> _Instructions to follow_: Work through the records below and tally every line containing "tight". Reply with the total alone.

Collected data
.....
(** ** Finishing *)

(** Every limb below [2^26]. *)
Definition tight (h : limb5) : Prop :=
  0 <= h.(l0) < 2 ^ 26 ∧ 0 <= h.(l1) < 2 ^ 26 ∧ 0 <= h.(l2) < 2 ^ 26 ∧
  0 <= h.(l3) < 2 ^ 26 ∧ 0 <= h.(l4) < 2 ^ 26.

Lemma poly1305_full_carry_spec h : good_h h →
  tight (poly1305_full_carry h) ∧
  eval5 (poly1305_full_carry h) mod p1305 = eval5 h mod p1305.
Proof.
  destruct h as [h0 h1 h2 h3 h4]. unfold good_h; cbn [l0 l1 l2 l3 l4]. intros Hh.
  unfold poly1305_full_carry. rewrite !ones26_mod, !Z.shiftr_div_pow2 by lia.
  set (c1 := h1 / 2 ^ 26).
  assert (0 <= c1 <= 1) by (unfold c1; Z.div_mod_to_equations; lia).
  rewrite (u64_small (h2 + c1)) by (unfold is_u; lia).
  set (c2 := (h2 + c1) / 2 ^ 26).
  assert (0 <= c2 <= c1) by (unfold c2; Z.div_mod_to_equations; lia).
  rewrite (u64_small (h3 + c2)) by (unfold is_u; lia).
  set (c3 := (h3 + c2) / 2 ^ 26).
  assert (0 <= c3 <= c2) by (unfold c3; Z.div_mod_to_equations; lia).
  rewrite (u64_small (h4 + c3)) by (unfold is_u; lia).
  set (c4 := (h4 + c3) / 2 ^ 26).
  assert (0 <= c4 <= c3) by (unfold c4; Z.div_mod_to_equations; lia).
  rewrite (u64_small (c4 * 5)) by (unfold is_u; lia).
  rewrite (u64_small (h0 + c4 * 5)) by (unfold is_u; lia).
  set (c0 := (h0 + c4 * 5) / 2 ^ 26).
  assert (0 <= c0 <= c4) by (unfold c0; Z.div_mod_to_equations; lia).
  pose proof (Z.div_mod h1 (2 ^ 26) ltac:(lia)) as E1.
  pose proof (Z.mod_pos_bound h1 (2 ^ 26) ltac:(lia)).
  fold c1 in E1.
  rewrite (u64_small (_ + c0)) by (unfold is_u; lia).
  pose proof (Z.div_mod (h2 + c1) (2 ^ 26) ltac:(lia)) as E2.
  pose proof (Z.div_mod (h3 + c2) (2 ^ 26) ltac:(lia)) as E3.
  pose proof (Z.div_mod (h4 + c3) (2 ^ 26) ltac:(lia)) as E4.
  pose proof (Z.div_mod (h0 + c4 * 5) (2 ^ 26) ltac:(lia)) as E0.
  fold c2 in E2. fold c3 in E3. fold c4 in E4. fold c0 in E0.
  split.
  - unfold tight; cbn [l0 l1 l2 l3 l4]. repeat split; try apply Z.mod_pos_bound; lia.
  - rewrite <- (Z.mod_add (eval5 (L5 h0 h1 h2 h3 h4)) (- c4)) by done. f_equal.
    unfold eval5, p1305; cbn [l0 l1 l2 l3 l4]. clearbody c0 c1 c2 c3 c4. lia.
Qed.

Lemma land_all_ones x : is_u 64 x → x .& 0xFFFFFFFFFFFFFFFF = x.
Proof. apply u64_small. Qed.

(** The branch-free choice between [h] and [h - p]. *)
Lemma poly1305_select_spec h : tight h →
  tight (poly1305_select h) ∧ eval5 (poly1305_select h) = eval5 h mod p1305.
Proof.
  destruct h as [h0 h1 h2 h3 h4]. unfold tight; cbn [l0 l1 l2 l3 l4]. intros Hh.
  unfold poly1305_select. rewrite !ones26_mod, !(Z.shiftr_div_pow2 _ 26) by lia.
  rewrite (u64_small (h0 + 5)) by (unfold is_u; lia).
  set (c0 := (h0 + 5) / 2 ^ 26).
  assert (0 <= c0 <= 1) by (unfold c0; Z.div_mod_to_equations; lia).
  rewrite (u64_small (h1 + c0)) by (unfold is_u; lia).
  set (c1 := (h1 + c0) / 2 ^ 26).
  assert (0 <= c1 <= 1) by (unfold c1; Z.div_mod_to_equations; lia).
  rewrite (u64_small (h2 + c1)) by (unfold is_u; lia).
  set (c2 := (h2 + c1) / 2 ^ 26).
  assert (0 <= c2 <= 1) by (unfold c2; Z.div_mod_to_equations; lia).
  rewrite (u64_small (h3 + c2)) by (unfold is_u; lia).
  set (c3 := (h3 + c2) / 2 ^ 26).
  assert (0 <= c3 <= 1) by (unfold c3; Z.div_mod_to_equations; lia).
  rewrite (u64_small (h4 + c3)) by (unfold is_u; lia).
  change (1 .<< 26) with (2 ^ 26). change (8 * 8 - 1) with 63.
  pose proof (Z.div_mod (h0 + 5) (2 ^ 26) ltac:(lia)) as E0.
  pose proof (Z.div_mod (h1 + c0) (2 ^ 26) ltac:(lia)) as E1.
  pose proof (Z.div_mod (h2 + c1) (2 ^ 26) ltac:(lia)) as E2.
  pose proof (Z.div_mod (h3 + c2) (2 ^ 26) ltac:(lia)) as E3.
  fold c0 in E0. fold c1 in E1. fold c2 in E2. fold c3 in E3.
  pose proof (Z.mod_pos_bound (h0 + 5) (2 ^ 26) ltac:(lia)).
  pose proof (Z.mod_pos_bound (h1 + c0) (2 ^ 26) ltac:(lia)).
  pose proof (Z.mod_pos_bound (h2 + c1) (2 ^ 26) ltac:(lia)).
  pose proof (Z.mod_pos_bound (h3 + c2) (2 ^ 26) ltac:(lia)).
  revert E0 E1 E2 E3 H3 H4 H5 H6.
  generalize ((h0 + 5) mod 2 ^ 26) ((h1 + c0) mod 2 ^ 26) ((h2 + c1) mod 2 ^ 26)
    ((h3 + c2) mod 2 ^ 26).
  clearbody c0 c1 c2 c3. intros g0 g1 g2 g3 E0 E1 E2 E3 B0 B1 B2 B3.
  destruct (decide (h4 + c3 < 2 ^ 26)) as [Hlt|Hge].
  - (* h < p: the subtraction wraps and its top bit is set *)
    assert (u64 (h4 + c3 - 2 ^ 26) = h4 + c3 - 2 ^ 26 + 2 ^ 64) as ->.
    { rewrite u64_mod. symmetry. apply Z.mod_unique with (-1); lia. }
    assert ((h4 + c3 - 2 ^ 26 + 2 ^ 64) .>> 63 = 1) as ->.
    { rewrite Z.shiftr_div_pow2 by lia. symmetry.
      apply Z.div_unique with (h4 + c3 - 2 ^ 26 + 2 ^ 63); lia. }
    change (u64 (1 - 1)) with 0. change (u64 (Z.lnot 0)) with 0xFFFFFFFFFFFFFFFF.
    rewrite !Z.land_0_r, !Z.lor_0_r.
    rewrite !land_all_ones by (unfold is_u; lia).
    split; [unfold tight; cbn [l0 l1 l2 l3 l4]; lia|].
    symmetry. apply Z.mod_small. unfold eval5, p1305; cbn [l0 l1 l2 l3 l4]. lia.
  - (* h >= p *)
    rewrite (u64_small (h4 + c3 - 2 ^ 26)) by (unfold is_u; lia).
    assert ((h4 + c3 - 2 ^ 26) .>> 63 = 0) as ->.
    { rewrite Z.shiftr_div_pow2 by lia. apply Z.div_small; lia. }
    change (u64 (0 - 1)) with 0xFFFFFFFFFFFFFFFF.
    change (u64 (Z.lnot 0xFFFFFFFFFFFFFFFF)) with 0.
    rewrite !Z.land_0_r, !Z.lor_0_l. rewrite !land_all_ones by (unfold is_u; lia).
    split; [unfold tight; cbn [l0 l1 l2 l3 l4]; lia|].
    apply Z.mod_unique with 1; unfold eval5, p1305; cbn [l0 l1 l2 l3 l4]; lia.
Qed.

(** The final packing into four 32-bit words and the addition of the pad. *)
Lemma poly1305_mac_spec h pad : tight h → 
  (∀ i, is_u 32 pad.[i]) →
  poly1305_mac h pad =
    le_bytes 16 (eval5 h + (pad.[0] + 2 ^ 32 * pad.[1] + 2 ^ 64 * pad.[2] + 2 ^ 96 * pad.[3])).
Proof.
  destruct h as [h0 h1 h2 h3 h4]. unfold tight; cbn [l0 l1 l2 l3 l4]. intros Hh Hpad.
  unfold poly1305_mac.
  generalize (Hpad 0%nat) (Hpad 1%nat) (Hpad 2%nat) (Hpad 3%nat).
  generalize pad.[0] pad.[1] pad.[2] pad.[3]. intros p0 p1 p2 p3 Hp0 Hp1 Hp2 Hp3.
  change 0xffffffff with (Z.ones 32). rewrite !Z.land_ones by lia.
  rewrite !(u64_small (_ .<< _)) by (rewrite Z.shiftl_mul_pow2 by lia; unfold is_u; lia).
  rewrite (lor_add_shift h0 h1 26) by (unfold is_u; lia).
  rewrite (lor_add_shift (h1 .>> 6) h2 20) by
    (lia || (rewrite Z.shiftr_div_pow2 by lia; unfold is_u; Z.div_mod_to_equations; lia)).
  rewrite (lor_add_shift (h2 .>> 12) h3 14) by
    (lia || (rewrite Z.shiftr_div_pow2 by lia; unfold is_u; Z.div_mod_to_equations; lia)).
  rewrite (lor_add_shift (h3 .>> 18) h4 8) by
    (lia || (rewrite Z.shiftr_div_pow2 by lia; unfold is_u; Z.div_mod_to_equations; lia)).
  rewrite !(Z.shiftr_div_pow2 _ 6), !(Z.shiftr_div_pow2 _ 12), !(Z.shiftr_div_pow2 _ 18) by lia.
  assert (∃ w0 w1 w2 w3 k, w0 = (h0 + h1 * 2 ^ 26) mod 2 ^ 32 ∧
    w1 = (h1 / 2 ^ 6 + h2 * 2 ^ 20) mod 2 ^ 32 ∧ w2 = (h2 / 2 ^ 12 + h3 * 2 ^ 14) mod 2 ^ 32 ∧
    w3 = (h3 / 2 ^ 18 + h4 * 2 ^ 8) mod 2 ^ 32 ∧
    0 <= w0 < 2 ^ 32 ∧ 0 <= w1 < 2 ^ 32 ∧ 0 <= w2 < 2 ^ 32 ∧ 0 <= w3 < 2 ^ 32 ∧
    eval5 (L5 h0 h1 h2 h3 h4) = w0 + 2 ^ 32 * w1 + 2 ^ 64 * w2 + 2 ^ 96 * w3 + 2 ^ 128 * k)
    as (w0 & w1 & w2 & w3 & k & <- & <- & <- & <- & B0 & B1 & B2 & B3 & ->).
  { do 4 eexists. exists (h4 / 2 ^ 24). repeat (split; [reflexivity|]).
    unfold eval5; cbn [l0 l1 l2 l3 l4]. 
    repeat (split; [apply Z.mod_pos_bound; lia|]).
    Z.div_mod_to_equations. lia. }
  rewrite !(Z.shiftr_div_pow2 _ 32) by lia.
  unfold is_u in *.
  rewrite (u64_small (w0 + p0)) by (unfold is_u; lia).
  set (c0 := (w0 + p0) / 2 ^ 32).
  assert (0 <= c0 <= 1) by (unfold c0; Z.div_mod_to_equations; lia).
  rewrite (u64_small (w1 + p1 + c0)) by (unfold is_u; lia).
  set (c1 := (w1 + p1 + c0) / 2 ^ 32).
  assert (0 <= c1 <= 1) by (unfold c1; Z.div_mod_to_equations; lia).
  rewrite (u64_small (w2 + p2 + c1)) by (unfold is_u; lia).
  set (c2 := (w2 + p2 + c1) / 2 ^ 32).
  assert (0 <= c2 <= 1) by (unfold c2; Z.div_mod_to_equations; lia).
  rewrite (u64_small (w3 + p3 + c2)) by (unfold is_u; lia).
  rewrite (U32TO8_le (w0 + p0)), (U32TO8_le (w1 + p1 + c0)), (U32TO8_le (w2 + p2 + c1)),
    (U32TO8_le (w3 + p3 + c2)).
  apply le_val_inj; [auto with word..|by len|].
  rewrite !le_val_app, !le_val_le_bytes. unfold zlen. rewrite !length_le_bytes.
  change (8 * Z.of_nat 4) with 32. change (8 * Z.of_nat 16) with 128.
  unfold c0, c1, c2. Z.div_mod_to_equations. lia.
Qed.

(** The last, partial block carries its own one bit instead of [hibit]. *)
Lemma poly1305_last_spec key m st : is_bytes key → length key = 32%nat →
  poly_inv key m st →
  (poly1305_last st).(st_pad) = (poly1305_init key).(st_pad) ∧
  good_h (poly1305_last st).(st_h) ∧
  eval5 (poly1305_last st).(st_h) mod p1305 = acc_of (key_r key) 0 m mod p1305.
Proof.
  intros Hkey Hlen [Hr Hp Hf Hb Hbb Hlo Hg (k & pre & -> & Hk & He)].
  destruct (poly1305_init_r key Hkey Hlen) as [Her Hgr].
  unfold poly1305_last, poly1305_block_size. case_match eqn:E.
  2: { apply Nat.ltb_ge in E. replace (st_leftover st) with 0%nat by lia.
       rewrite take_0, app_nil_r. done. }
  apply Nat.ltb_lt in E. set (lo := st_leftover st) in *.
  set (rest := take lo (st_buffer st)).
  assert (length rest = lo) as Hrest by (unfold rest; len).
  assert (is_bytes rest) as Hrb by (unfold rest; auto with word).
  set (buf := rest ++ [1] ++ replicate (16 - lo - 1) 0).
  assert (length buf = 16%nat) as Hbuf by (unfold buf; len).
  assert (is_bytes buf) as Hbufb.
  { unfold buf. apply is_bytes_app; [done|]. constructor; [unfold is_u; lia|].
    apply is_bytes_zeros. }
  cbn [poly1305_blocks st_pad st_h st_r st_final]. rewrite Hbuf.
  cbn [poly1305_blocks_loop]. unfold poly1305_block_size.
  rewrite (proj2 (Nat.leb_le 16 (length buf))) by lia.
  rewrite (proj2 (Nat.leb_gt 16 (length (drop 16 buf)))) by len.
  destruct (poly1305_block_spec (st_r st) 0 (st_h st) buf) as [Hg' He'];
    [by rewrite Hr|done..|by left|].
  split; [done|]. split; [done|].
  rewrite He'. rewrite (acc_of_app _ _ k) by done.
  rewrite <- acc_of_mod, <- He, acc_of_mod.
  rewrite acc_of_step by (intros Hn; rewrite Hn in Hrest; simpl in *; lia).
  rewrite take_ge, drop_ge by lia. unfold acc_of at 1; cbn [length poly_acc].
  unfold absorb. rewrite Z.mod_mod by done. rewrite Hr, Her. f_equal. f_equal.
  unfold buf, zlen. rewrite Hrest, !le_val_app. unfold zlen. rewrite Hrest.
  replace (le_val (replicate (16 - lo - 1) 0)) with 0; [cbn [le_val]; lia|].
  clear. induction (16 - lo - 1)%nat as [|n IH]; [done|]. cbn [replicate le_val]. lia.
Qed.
.....
> _Result of this exercise_: 10